About this exercise: There is material below. Print exactly the lines starting at the line with "Inductive LogLevel : Type" and ending at the line with "Critical => true", ends included, and no others.

Segment Start: Supplied material

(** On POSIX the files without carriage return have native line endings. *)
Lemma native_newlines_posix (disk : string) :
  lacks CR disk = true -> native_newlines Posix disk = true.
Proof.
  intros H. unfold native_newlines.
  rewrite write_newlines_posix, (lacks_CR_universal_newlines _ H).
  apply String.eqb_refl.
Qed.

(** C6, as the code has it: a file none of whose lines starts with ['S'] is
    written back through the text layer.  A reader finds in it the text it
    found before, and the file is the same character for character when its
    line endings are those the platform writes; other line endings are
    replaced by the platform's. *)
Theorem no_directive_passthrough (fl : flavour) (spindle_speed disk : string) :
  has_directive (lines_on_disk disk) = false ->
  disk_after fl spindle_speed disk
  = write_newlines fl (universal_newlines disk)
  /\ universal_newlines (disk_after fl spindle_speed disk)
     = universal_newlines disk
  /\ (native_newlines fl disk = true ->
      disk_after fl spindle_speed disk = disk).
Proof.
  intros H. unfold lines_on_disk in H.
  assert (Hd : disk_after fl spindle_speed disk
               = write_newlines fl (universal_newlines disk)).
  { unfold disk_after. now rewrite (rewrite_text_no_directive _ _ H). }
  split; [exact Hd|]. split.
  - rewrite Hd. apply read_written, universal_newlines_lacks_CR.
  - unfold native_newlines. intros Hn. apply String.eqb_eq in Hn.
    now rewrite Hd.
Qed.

Segment End: Supplied material
Segment Start: Supplied material

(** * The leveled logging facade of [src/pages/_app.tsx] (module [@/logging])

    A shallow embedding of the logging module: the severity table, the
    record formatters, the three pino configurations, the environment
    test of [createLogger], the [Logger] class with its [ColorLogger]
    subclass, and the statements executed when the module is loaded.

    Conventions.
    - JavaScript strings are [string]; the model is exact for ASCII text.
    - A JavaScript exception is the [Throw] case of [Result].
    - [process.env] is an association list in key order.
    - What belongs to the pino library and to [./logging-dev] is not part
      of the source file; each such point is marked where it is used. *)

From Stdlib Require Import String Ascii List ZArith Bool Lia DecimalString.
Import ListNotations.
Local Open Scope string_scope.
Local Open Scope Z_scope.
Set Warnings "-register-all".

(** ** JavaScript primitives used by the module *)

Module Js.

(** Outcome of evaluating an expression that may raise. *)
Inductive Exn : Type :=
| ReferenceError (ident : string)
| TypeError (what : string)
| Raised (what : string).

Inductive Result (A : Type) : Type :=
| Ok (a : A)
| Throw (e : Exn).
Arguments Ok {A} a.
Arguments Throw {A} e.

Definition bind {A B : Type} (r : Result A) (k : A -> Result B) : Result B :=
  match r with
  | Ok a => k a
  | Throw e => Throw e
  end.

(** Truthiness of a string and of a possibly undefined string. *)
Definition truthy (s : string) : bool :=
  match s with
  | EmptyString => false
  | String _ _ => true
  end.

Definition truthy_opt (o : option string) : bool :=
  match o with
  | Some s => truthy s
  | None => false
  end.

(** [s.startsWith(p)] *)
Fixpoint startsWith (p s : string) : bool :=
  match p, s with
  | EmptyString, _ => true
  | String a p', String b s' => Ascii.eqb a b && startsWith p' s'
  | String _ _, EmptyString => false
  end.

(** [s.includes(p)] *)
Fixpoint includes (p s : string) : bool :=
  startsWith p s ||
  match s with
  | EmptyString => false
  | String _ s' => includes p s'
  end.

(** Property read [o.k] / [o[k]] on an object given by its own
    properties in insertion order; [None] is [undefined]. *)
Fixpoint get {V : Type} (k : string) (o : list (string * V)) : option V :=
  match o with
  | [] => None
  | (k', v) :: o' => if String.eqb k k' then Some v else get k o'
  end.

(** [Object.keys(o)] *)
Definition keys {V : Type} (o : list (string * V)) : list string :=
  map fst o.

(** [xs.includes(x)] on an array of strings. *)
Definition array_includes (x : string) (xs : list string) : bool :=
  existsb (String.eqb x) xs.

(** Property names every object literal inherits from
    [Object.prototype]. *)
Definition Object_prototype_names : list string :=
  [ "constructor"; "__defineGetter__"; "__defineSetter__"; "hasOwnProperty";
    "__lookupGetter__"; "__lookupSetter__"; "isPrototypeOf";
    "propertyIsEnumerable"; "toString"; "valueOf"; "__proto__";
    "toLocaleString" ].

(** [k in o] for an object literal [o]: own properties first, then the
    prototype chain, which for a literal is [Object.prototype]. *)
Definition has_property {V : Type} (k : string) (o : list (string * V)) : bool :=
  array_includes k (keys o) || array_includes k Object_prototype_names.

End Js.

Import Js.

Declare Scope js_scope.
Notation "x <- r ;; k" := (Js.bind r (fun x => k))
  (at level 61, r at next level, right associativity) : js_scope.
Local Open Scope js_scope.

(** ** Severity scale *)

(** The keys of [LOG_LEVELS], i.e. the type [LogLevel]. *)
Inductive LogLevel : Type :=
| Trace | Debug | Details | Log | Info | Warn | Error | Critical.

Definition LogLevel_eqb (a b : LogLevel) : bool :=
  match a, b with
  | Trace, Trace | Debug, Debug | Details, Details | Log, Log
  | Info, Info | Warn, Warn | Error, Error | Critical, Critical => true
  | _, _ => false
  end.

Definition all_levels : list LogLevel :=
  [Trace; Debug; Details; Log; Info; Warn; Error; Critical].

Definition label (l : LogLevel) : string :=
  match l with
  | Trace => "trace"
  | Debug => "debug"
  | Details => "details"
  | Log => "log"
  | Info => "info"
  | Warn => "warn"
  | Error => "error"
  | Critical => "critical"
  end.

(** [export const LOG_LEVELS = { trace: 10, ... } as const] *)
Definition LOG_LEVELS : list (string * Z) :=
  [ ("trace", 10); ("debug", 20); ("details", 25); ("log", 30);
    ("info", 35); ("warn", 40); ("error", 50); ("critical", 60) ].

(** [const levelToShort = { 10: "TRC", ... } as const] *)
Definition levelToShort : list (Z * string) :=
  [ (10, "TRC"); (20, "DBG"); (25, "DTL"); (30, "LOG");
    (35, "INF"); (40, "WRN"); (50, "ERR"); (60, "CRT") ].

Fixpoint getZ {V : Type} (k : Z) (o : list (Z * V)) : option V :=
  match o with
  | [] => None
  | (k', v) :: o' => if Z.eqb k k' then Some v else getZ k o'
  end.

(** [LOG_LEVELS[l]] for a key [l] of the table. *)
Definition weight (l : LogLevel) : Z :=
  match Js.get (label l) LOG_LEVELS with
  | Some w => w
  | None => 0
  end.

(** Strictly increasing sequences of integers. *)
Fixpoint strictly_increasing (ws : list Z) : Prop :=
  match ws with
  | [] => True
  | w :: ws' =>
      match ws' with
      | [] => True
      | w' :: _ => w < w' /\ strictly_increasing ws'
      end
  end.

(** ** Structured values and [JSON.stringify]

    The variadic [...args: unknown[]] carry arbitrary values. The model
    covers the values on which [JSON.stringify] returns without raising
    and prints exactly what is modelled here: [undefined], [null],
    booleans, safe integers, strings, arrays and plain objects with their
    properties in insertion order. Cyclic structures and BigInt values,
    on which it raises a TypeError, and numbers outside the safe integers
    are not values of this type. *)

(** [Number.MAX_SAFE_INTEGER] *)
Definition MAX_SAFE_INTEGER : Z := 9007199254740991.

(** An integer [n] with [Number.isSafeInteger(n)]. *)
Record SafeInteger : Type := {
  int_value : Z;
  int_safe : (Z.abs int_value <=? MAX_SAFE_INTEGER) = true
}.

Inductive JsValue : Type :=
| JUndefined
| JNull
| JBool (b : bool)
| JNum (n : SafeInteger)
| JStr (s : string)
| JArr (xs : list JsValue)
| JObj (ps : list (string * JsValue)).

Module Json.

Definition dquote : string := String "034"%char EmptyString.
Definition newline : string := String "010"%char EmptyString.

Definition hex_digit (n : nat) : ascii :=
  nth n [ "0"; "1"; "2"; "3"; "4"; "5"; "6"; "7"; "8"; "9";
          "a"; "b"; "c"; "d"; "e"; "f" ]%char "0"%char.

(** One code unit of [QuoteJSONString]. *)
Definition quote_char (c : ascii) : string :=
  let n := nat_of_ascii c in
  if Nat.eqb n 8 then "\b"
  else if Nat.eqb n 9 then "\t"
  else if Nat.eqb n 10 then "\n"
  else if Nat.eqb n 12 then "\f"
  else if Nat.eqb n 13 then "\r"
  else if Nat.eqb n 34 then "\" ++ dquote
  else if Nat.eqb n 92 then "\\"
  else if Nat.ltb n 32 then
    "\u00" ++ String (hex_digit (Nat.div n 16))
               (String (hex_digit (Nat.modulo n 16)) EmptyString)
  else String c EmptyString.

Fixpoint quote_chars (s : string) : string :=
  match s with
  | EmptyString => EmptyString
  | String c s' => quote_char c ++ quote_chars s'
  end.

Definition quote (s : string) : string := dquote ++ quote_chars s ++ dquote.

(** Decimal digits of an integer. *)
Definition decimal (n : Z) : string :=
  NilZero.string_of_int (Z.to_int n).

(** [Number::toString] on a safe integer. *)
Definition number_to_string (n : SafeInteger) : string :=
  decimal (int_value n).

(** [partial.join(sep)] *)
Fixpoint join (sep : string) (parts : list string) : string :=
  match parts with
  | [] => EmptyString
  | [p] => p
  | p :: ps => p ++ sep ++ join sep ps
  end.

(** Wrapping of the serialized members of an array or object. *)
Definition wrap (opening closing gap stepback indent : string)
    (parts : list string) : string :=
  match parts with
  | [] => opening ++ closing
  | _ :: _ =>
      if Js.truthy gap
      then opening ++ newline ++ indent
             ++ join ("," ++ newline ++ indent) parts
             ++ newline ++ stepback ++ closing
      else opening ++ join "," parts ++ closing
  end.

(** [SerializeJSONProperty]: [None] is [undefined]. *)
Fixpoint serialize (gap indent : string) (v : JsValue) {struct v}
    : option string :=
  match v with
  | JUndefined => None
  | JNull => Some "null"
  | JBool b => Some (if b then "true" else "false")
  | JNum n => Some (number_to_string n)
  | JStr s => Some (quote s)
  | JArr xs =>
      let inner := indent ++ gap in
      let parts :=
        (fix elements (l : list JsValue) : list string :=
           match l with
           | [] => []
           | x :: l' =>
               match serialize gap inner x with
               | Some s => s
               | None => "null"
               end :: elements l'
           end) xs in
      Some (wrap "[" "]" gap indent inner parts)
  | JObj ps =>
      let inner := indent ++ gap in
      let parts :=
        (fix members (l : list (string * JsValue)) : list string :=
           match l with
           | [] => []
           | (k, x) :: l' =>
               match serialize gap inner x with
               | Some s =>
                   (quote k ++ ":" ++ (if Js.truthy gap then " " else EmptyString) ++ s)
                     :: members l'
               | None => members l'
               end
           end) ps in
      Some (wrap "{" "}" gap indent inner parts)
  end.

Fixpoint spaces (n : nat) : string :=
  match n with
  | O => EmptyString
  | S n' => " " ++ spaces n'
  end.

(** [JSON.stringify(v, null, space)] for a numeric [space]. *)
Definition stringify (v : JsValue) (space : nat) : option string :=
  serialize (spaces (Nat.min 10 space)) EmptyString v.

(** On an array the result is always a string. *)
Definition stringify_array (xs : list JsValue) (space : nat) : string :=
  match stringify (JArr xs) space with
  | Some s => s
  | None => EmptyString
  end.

Segment End: Supplied material

Answer box:
Inductive LogLevel : Type :=
| Trace | Debug | Details | Log | Info | Warn | Error | Critical.

Definition LogLevel_eqb (a b : LogLevel) : bool :=
  match a, b with
  | Trace, Trace | Debug, Debug | Details, Details | Log, Log
  | Info, Info | Warn, Warn | Error, Error | Critical, Critical => true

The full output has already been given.